━━━ Data for analysis ━━━
Lemma list_healthy w :
  loads (mw_registry w) ->
  exists l, in_registry E (fun io _ => List_records io) w =
    (Ok l, mkMw (mw_registry w) (mw_manager w) (mw_bindings w) (mw_leases w) (mw_monitors w) (EvRegistry (mw_registry w) :: mw_trace w)) /\
    NoDup (rid <$> l) /\ forall r, r ∈ l <-> records (mw_registry w) !! rid r = Some r.
Proof.
  intros (st & Hv & Er & Hwf)%loads_records. unfold in_registry. rewrite (hl_io H).
  set (l := sort_by_string (fun r => ID (rec_Spec r)) (map_to_list (Records st)).*2).
  assert (List_records io_ok (mw_registry w) = (Ok l, mw_registry w)) as ->.
  { unfold List_records, withState. by eapply (with_state_ok synced_writer eq_refl false _ _ st). }
  exists l. split; [done|]. assert (l ≡ₚ (map_to_list (Records st)).*2) as Hp by apply sort_by_Permutation.
  assert (rid <$> (map_to_list (Records st)).*2 = (map_to_list (Records st)).*1) as Ek.
  { rewrite <- list_fmap_compose. apply list_fmap_ext. intros i [id r] Hl. apply list_elem_of_lookup_2, elem_of_map_to_list in Hl.
    unfold rid. cbn. apply (ro_id _ _ (wf_records _ Hwf _ _ Hl)). }
  split; [rewrite Hp, Ek; apply NoDup_fst_map_to_list|]. intros r. rewrite Hp, Er, list_elem_of_fmap. split.
  - intros ([id r'] & -> & Hin%elem_of_map_to_list). cbn. unfold rid. by rewrite (ro_id _ _ (wf_records _ Hwf _ _ Hin)).
  - intros Hl. exists (rid r, r). split; [done|]. by apply elem_of_map_to_list.
Qed.

(** C22. Recovery: a fresh manager whose ports answer without error restores the
    registry completely.  Every desired record is mounted, with an attached
    session of its specification; every tombstone is gone from the registry;
    nothing else is recorded; and no mount of a recorded identity is left
    behind by an earlier process. *)
Theorem restore_recovers w :
  loads (mw_registry w) -> mg_live (mw_manager w) = ∅ -> mg_closed (mw_manager w) = false ->
  exists w', Restore E w = (Ok (), w') /\
    (forall id r, records (mw_registry w) !! id = Some r ->
       (if Desired r then mounted_now (rec_Spec r) w' else records (mw_registry w') !! id = None) /\ id ∉ pf_stale (now_at w')) /\
    (forall id, records (mw_registry w) !! id = None -> records (mw_registry w') !! id = None).
Proof.
  intros Hl Hn Hc. unfold Restore, gated. rewrite (hl_gate H), Hc. unfold mbind at 1, Mn_bind, get_manager.
  rewrite bool_decide_eq_true_2 by done. cbn [negb]. destruct (list_healthy w Hl) as (l & E0 & Hnd & Hin).
  unfold mbind at 1. rewrite E0. unfold then_. set (w0 := mkMw _ _ _ _ _ _).
  assert (Forall (fun r => records (mw_registry w0) !! rid r = Some r) l) as Hf by (apply Forall_forall; intros r; apply Hin).
  destruct (tombstones_healthy l w0 Hl Hnd Hf) as (w1 & E1 & Hl1 & Hm1 & Hr1 & Hs1). unfold mbind at 1. rewrite E1.
  assert (forall r, r ∈ l -> Desired r = true -> rid r ∉ dead l) as Hnd'.
  { intros r Hr Hd Hdead. unfold dead in Hdead. apply list_elem_of_fmap in Hdead as (r' & Eid & [Hd' Hr']%list_elem_of_filter).
    assert (r = r') by (by eapply NoDup_key_inj). congruence. }
  destruct (desired_healthy l w1 Hl1 Hnd) as (w2 & E2 & Hl2 & Hr2 & _ & Hmo & Hs2).
  { apply Forall_forall. intros r Hr Hd. split; [rewrite Hm1; cbn [w0 mw_manager]; rewrite Hn; apply lookup_empty|].
    exists r. rewrite Hr1, decide_False by auto. split; [by apply Hin|done]. }
  unfold mbind at 1. rewrite E2. exists w2. split; [done|]. split.
  - intros id r Hid. assert (rid r = id) as <- by (by apply (ro_id _ _ (records_ok _ _ _ Hid))).
    assert (r ∈ l) as Hrl by (by apply Hin). destruct (Desired r) eqn:Ed.
    + split; [by apply Hmo|]. intros [_ Hst]%Hs2. apply Hst. unfold wanted. apply list_elem_of_fmap_2, list_elem_of_filter. done.
    + assert (rid r ∈ dead l) as Hd by (by apply list_elem_of_fmap_2, list_elem_of_filter). split; [|by intros [[_ ?]%Hs1 _]%Hs2].
      rewrite Hr2, Hr1, decide_True; [done|done|]. unfold wanted. intros (r' & Eid & [Hd' Hr']%list_elem_of_filter)%list_elem_of_fmap.
      assert (r = r') by (by eapply NoDup_key_inj). congruence.
  - intros id Hid. rewrite Hr2, Hr1; [case_decide; [done|exact Hid]|]. unfold wanted.
    intros (r & -> & [_ Hr%Hin]%list_elem_of_filter)%list_elem_of_fmap. congruence.
Qed.
End Recovery.
(* ===== verification/MountWitness.v ===== *)
(** The mount theorems at concrete histories, and two histories in which the
    registry and the platform disagree. *)

From stdpp Require Import base decidable gmap strings list.
From Stdlib Require Import Ascii ZArith Lia.
From S2P Require Import Prelude GoText CidLib Durable Journal Cache Paths Staging Registry RegistryFacts Mount MountRuns MountThms MountRecovery.

Module Mounts.
Import TallyCid.

Ltac evaluate := vm_compute; reflexivity.

Definition spec_at (id dataset mountpoint write layout : string) : Spec :=
  mkSpec id dataset "main" mountpoint "docs" EmptyString write layout 0 EmptyString.
Definition writer : Spec := spec_at "w" "d" "/mnt/w" WriteBack LayoutFlatV1.
Definition reader : Spec := spec_at "r" "d" "/mnt/r" EmptyString EmptyString.

Definition accepted_view (spec : Spec) : View (L := TallyCid.lib) :=
  mkView (sp_DatasetID spec) (sp_Branch spec) (Some 1) 1 (sp_EncryptionEpoch spec).
Definition accepted (spec : Spec) : result View := Ok (accepted_view spec).

(** Ports that answer without error, except that the binder returns a binding
    with an error at the positions [fails], and that it cannot be closed at
    [busy]. *)
Definition ports (fails busy : nat -> bool) : menv (L := TallyCid.lib) :=
  mkMenv (fun _ => io_ok) (fun _ => 7%Z) (fun _ => None) "fuse" true true true
    (fun _ => accepted) (fun _ => Ok ()) (fun _ => Ok ())
    (fun t => (true, if fails t then Some (Errorf "no layout") else None)) (fun t => if busy t then Err (Errorf "busy") else Ok ())
    (fun _ => mkAnswer true true None) (fun _ => Ok ()) (fun _ => Ok ()) (fun _ => Ok ()) (fun _ => Ok ()).
Definition never (_ : nat) : bool := false.
Definition good : menv := ports never never.

Lemma good_now t : me_now good t <> 0%Z.
Proof. discriminate. Qed.

Definition is_stable (spec : Spec) : bool :=
  match normalizeSpec spec with
  | Ok s => match normalizeSpec s with Ok s' => bool_decide (s' = s) | Err _ => false end
  | Err _ => true
  end.
Lemma stable_by (spec : Spec) : is_stable spec = true -> stable_spec spec.
Proof.
  unfold is_stable. intros H s Hs. rewrite Hs in H. destruct (normalizeSpec s) as [s'|]; [|discriminate H].
  apply bool_decide_eq_true in H as ->. reflexivity.
Qed.
Lemma writer_stable : stable_spec writer.
Proof. apply stable_by. evaluate. Qed.
Lemma reader_stable : stable_spec reader.
Proof. apply stable_by. evaluate. Qed.

Lemma roomy_by w : (N.of_nat (length (mw_trace w)) + 2 <? two64)%N = true -> roomy w.
Proof. unfold roomy, here. apply N.ltb_lt. Qed.

(** Two mounts. *)
Definition first : mworld := serve_call good (CallMount writer) (started None).
Definition both : mworld := serve_call good (CallMount reader) first.


Lemma first_reached : reachable good first.
Proof. apply reach_call; [by apply reach_start|apply writer_stable|]. apply roomy_by. evaluate. Qed.
Lemma both_reached : reachable good both.
Proof. apply reach_call; [apply first_reached|apply reader_stable|]. apply roomy_by. evaluate. Qed.

Definition attachments (w : mworld (L := TallyCid.lib)) : list (nat * string) :=
  (fun sa => (sa.1, ID (at_spec sa.2))) <$> map_to_list (pf_attached (now_at w)).

(** ** Witnesses *)
Lemma mounts_always_recorded_and_backed_witness : safe_trace (mw_trace both).
Proof. apply (mounts_always_recorded_and_backed good good_now both both_reached). Defined.

Definition attached_to (w : mworld (L := TallyCid.lib)) (s : nat) : attachment := default (mkAttach writer None None) (pf_attached (now_at w) !! s).
Lemma attached_by (w : mworld (L := TallyCid.lib)) s :
  bool_decide (is_Some (pf_attached (now_at w) !! s)) = true -> pf_attached (now_at w) !! s = Some (attached_to w s).
Proof. unfold attached_to. by intros [a ->]%bool_decide_eq_true. Qed.

Lemma attached_mounts_exclusive_witness :
  mountpointKey (Mountpoint (at_spec (attached_to both 5))) <> mountpointKey (Mountpoint (at_spec (attached_to both 9))).
Proof.
  apply (attached_mounts_exclusive good good_now both 5 9 _ _ both_reached);
    [apply attached_by; evaluate|apply attached_by; evaluate|discriminate].
Defined.

Lemma manager_owns_every_resource_witness :
  exists lm, mg_live (mw_manager both) !! ID (at_spec (attached_to both 5)) = Some lm /\ lm_session lm = Some 5.
Proof.
  destruct (manager_owns_every_resource good good_now both both_reached) as (H & _).
  destruct (H 5 (attached_to both 5)) as (lm & H1 & H2 & _); [apply attached_by; evaluate|]. exists lm. split; [exact H1|exact H2].
Defined.

Lemma shutdown_releases_everything_witness :
  pf_attached (now_at (Shutdown good both).2) = ∅ /\ mw_registry (Shutdown good both).2 = mw_registry both.
Proof.
  destruct (shutdown_releases_everything good good_now both (Shutdown good both).1 (Shutdown good both).2 both_reached) as (H1 & _ & _ & H2).
  - evaluate.
  - apply surjective_pairing.
  - evaluate.
  - split; [exact H1|exact H2].
Defined.

Lemma ports_healthy : healthy good.
Proof.
  split; try done. intros t spec.
  exists (accepted_view spec).
  split; [reflexivity|]. unfold check_view. cbn. by rewrite !bool_decide_eq_true_2.
Qed.

(** A restart after a crash with two mounts and one pending unmount. *)
Definition pending : mworld := serve_call (ports never (fun t => t =? 12)) (CallUnmount "w") both.
Definition again : mworld := restarted (mw_trace pending).

Lemma loads_by (f : registry_file) : bool_decide (is_Some (Durable.view f)) = true -> loads f.
Proof. intros [s H]%bool_decide_eq_true. exact (view_loads f s H). Qed.

Definition record_at (w : mworld (L := TallyCid.lib)) (id : string) : MountRecord :=
  default (mkRecord writer true 0) (records (mw_registry w) !! id).
Lemma record_by (w : mworld (L := TallyCid.lib)) id :
  bool_decide (is_Some (records (mw_registry w) !! id)) = true -> records (mw_registry w) !! id = Some (record_at w id).
Proof. unfold record_at. by intros [r ->]%bool_decide_eq_true. Qed.
Lemma if_desired (r : MountRecord) (P Q : Prop) (b : bool) : Desired r = b -> (if Desired r then P else Q) -> if b then P else Q.
Proof. by intros ->. Qed.

Lemma restore_recovers_witness :
  exists w', Restore good again = (Ok (), w') /\ records (mw_registry w') !! "w" = None /\
    mounted_now (rec_Spec (record_at again "r")) w' /\ "w" ∉ pf_stale (now_at w').
Proof.
  destruct (restore_recovers good ports_healthy again) as (w' & H1 & H2 & _).
  - apply loads_by. evaluate.
  - reflexivity.
  - reflexivity.
  - destruct (H2 "w" (record_at again "w")) as [Hw Hs]; [apply record_by; evaluate|].
    destruct (H2 "r" (record_at again "r")) as [Hr _]; [apply record_by; evaluate|].
    apply (if_desired _ _ _ false) in Hw; [|evaluate]. apply (if_desired _ _ _ true) in Hr; [|evaluate].
    exists w'. split; [exact H1|]. split; [exact Hw|]. split; [exact Hr|exact Hs].
Defined.

(** ** Registries that lose track *)

(** A mountpoint whose cleaned form ends in a blank. *)
Definition blank : Spec := spec_at "b" "d" "/mnt/b /" EmptyString EmptyString.

Definition put (spec : Spec) : result MountRecord * registry_file := PutDesired io_ok 7 spec None.
Definition put_spec (spec : Spec) : Spec := match (put spec).1 with Ok r => rec_Spec r | Err _ => spec end.
Lemma put_by spec : is_ok (put spec).1 = true -> exists r, PutDesired io_ok 7 spec None = (Ok r, (put spec).2) /\ rec_Spec r = put_spec spec.
Proof. unfold put_spec, put. destruct (PutDesired io_ok 7 spec None) as [[r|e] f]; [|discriminate]. intros _. by exists r. Qed.

Lemma unstable_mount_bricks_registry_witness :
  is_ok (put blank).1 = true /\ ~ loads (put blank).2 /\ enter io_ok SList (put blank).2 = (false, (put blank).2).
Proof.
  split; [evaluate|]. destruct (put_by blank ltac:(evaluate)) as (r & H & Hr).
  destruct (unstable_mount_bricks_registry io_ok 7 blank None r (put blank).2 [] SList) as (H1 & _ & H2).
  - discriminate.
  - exact I.
  - exact H.
  - rewrite Hr. vm_compute. discriminate.
  - split; [exact H1|apply H2].
Defined.

(** The binder fails during the restore, and its binding cannot be closed at
    first: the manager keeps an entry without a session. *)
Definition rough : menv := ports (fun t => 8 <=? t) (fun t => t =? 12).
Definition rough_first : mworld := serve_call rough (CallMount writer) (started None).
Definition rough_again : mworld := restarted (mw_trace rough_first).
Definition rough_restored : mworld := serve_call rough CallRestore rough_again.
Definition forgotten : mworld := serve_call rough (CallUnmount "w") rough_restored.

Lemma forgotten_reached : reachable rough forgotten.
Proof.
  apply reach_call; [|exact I|apply roomy_by; evaluate]. apply reach_call; [|exact I|apply roomy_by; evaluate].
  apply (reach_crash rough (started None) (CallMount writer)); [by apply reach_start|apply writer_stable|apply roomy_by; evaluate|reflexivity|].
  exists (take 5 (mw_trace rough_first)). evaluate.
Qed.

(** C36. An unmount can delete the record of a mount that is still there: after a
    crash left a mount behind and the restore failed before it reached the
    platform, unmounting closes the kept binding, does not ask the platform to
    clean the mountpoint, and deletes the record. *)
Theorem unmount_can_forget_stale_mount :
  exists (E : menv (L := TallyCid.lib)) (w : mworld) (id : string),
    (forall t, me_now E t <> 0%Z) /\ reachable E w /\ id ∈ pf_stale (now_at w) /\ records (mw_registry w) !! id = None.
Proof.
  exists rough, forgotten, "w". split; [discriminate|]. split; [apply forgotten_reached|]. split; [|evaluate].
  apply (bool_decide_eq_true_1 ("w" ∈ pf_stale (now_at forgotten))). evaluate.
Qed.
End Mounts.
(** * car_mirror_tool: the hybrid UI-tree reconciliation core of [car2.py]

    A shallow embedding of the pure core of [src/car2.py]:
    - [HybridUIParser]: id-suffix index, candidate search, match score,
      best-match selection with reservation, attribute supplementing, the
      recursive merge and its statistics;
    - [ViewHierarchyParser]: the indentation-driven geometry parser;
    - [UIParser.find_element_at_point]: the point query.

    Conventions of the embedding.
    - A Python [str] is a Rocq [string]; only code points below 256 occur.
    - A node [dict] is a record [NodeData] plus its ordered children.  Keys
      that some nodes lack ([focused], [x1] ..., [text_source] ...) are
      [option] fields; [dict.get(k)] on a missing key is [None].
    - Python [int] is [Z]; [len] is [nat].
    - The match score is a Python [float].  The matcher and the merge take
      the arithmetic of the score as a parameter [sc : Scoring]: the score
      function and the three comparisons the code makes with it.  There are
      two instances: [binary64_scoring], the score as Python computes it, on
      primitive binary64 numbers; and [exact_scoring], the same function
      with every constant and operation kept but over the exact rationals
      [Q], without rounding.  What is proved for every [sc] holds for the
      code as it runs; the selection rule is proved from the laws of the
      comparisons, which binary64 satisfies with NaN set apart, and no
      score is NaN while the child counts stay below 2^53; the formula and
      the range of the score are proved for the exact instance, the lower
      end of the range for binary64 as well. *)

From Stdlib Require Import ZArith QArith Lqa Lia List Bool Ascii String DecimalString.
From Stdlib Require Import PrimFloat Uint63 SpecFloat FloatOps FloatAxioms.
From stdpp Require Import base option list gmap strings.

Local Open Scope Z_scope.

(** ** Strings *)

Module Str.

(** [sub in s] *)
Fixpoint contains (sub s : string) : bool :=
  if String.prefix sub s then true
  else match s with
       | EmptyString => false
       | String _ s' => contains sub s'
       end.

(** [s.endswith(suf)] *)
Definition endswith (suf s : string) : bool :=
  let n := String.length s in
  let k := String.length suf in
  (k <=? n)%nat && String.eqb (String.substring (n - k) k s) suf.

Fixpoint rev_acc (s acc : string) : string :=
  match s with
  | EmptyString => acc
  | String c s' => rev_acc s' (String c acc)
  end.

Definition rev (s : string) : string := rev_acc s EmptyString.

(** [s.split(sep)] for a non-empty [sep]: left-to-right, non-overlapping.
    [skip] counts the characters of the separator occurrence still to be
    consumed; [cur] is the current piece, reversed. *)
Fixpoint split_aux (sep s : string) (skip : nat) (cur : string) : list string :=
  match s with
  | EmptyString => [rev cur]
  | String c s' =>
      match skip with
      | S k => split_aux sep s' k cur
      | O =>
          if String.prefix sep s
          then rev cur :: split_aux sep s' (String.length sep - 1) EmptyString
          else split_aux sep s' 0 (String c cur)
      end
  end.

Definition split (sep s : string) : list string := split_aux sep s 0 EmptyString.

(** [s.split(sep)[-1]] *)
Definition split_last (sep s : string) : string :=
  List.last (split sep s) EmptyString.

(** truthiness of a [str] *)
Definition nonempty (s : string) : bool :=
  match s with EmptyString => false | _ => true end.

End Str.

(** ** Nodes and trees *)

(** The eight geometry keys [x1 y1 x2 y2 center_x center_y width height];
    both parsers write all eight together or none of them. *)
Record Geom := mkGeom {
  x1 : Z; y1 : Z; x2 : Z; y2 : Z;
  center_x : Z; center_y : Z;
  width : Z; height : Z
}.

Record NodeData := mkData {
  class_ : string;
  resource_id : string;
  text : string;
  content_desc : string;
  bounds : string;
  package : string;
  index : string;
  clickable : option string;
  long_clickable : option string;
  checkable : option string;
  checked : option string;
  selected : option string;
  enabled : option string;
  focusable : option string;
  focused : option string;
  scrollable : option string;
  geom : option Geom;
  text_source : option string;
  info_supplemented : option bool;
  text_matched : option bool
}.

#[local] Unset Elimination Schemes.
Inductive Tree := Node (d : NodeData) (ch : list Tree).
#[local] Set Elimination Schemes.

Definition data (t : Tree) : NodeData := let 'Node d _ := t in d.
Definition children (t : Tree) : list Tree := let 'Node _ ch := t in ch.

(** number of nodes of a tree *)
Fixpoint tree_size (t : Tree) : nat :=
  match t with
  | Node _ ch => S (list_sum (List.map tree_size ch))
  end.

(** ** The match score: [HybridUIParser._calculate_match_score] *)

Module Score.

Local Open Scope string_scope.

Definition type_groups : list (string * list string) :=
  [ ("text", ["TextView"; "EditText"; "TextInputEditText"; "AppCompatTextView"]);
    ("button", ["Button"; "ImageButton"; "AppCompatButton"; "MaterialButton"]);
    ("image", ["ImageView"; "AppCompatImageView"; "ImageButton"]);
    ("layout", ["LinearLayout"; "RelativeLayout"; "FrameLayout"; "ConstraintLayout"]);
    ("container", ["RecyclerView"; "ListView"; "ScrollView"; "ViewPager"]) ].

(** [any(c in cls for c in class_list)] *)
Definition in_group (cls : string) (class_list : list string) : bool :=
  existsb (fun c => Str.contains c cls) class_list.

(** [_similar_class_names] *)
Definition similar_class_names (class1 class2 : string) : bool :=
  if String.eqb class1 class2 then true
  else existsb (fun g => in_group class1 (snd g) && in_group class2 (snd g))
               type_groups.

Definition score_attrs : list (NodeData -> option string) :=
  [clickable; focusable; enabled; scrollable].

(** [vh_node.get(attr) == ui_node.get(attr)] *)
Definition attr_agree (vh ui : NodeData) (attr : NodeData -> option string) : bool :=
  bool_decide (attr vh = attr ui).

Definition attr_score (vh ui : NodeData) : nat :=
  List.length (List.filter (attr_agree vh ui) score_attrs).

Definition attr_count : nat := List.length score_attrs.

Local Open Scope Q_scope.

Definition id_term (has_same_id : bool) (score : Q) : Q :=
  if has_same_id then score + (4 # 10) else score.

Definition class_term (vh_class ui_class : string) (score : Q) : Q :=
  if String.eqb vh_class ui_class then score + (3 # 10)
  else if similar_class_names vh_class ui_class then score + (2 # 10)
  else score.

Definition child_term (vh_child_count ui_child_count : nat) (score : Q) : Q :=
  if (vh_child_count =? ui_child_count)%nat then score + (15 # 100)
  else if (0 <? vh_child_count)%nat && (0 <? ui_child_count)%nat then
    let similarity :=
      inject_Z (Z.of_nat (Nat.min vh_child_count ui_child_count))
      / inject_Z (Z.of_nat (Nat.max vh_child_count ui_child_count)) in
    score + (15 # 100) * similarity
  else score.

Definition attr_term (vh ui : NodeData) (score : Q) : Q :=
  if (0 <? attr_count)%nat then
    score + (15 # 100) * (inject_Z (Z.of_nat (attr_score vh ui))
                          / inject_Z (Z.of_nat attr_count))
  else score.

Definition calculate_match_score (vh_node ui_node : Tree) (has_same_id : bool) : Q :=
  let score := 0 in
  let score := id_term has_same_id score in
  let vh_class := Str.split_last "." (class_ (data vh_node)) in
  let ui_class := Str.split_last "." (class_ (data ui_node)) in
  let score := class_term vh_class ui_class score in
  let vh_child_count := List.length (children vh_node) in
  let ui_child_count := List.length (children ui_node) in
  let score := child_term vh_child_count ui_child_count score in
  attr_term (data vh_node) (data ui_node) score.

End Score.

(** ** The match score in binary64 *)

Module Binary64.

Import Score.
Local Open Scope string_scope.
Local Open Scope float_scope.
#[local] Set Warnings "-inexact-float".

(** an [int] count as the operand of a true division *)
Definition of_count (n : nat) : float :=
  PrimFloat.of_uint63 (Uint63.of_Z (Z.of_nat n)).

(** [_calculate_match_score], every operation rounded as Python rounds it *)
Definition calculate_match_score (vh_node ui_node : Tree) (has_same_id : bool)
    : float :=
  let score := 0 in
  let score := if has_same_id then score + 0.4 else score in
  let vh_class := Str.split_last "." (class_ (data vh_node)) in
  let ui_class := Str.split_last "." (class_ (data ui_node)) in
  let score :=
    if String.eqb vh_class ui_class then score + 0.3
    else if similar_class_names vh_class ui_class then score + 0.2
    else score in
  let vh_child_count := List.length (children vh_node) in
  let ui_child_count := List.length (children ui_node) in
  let score :=
    if (vh_child_count =? ui_child_count)%nat then score + 0.15
    else if (0 <? vh_child_count)%nat && (0 <? ui_child_count)%nat then
      let similarity :=
        of_count (Nat.min vh_child_count ui_child_count)
        / of_count (Nat.max vh_child_count ui_child_count) in
      score + 0.15 * similarity
    else score in
  if (0 <? attr_count)%nat then
    score + 0.15 * (of_count (attr_score (data vh_node) (data ui_node))
                    / of_count attr_count)
  else score.

End Binary64.

(** ** The arithmetic of the score *)

(** What the matcher does with a score: compute it
    ([_calculate_match_score]), test [score > 0], test [score >= 0.5], and
    compare two scores with [<] when sorting. *)
Record Scoring := mkScoring {
  num : Type;
  match_score : Tree -> Tree -> bool -> num;
  positive : num -> bool;
  accepted : num -> bool;
  less : num -> num -> bool
}.

#[local] Set Warnings "-inexact-float".

Definition binary64_scoring : Scoring :=
  {| num := float;
     match_score := Binary64.calculate_match_score;
     positive := fun score => PrimFloat.ltb 0 score;
     accepted := fun score => PrimFloat.leb 0.5 score;
     less := PrimFloat.ltb |}.

Definition exact_scoring : Scoring :=
  {| num := Q;
     match_score := Score.calculate_match_score;
     positive := fun score => if Qlt_le_dec 0 score then true else false;
     accepted := fun score => Qle_bool (1 # 2) score;
     less := fun a b => if Qlt_le_dec a b then true else false |}.

(** Which scores are numbers: every rational, and every binary64 value
    other than NaN. *)
Definition binary64_is_number (score : float) : bool :=
  negb (PrimFloat.is_nan score).

Definition exact_is_number (score : Q) : bool := true.

(** ** The order of the binary64 numbers *)

Module FloatOrder.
━━━
**What is expected:** Everything from the first line of the material through the line containing "intros (st &" is to be printed exactly; lines after that are to be left out.

**Written response:**
Lemma list_healthy w :
  loads (mw_registry w) ->
  exists l, in_registry E (fun io _ => List_records io) w =
    (Ok l, mkMw (mw_registry w) (mw_manager w) (mw_bindings w) (mw_leases w) (mw_monitors w) (EvRegistry (mw_registry w) :: mw_trace w)) /\
    NoDup (rid <$> l) /\ forall r, r ∈ l <-> records (mw_registry w) !! rid r = Some r.
Proof.
  intros (st & Hv & Er & Hwf)%loads_records. unfold in_registry. rewrite (hl_io H).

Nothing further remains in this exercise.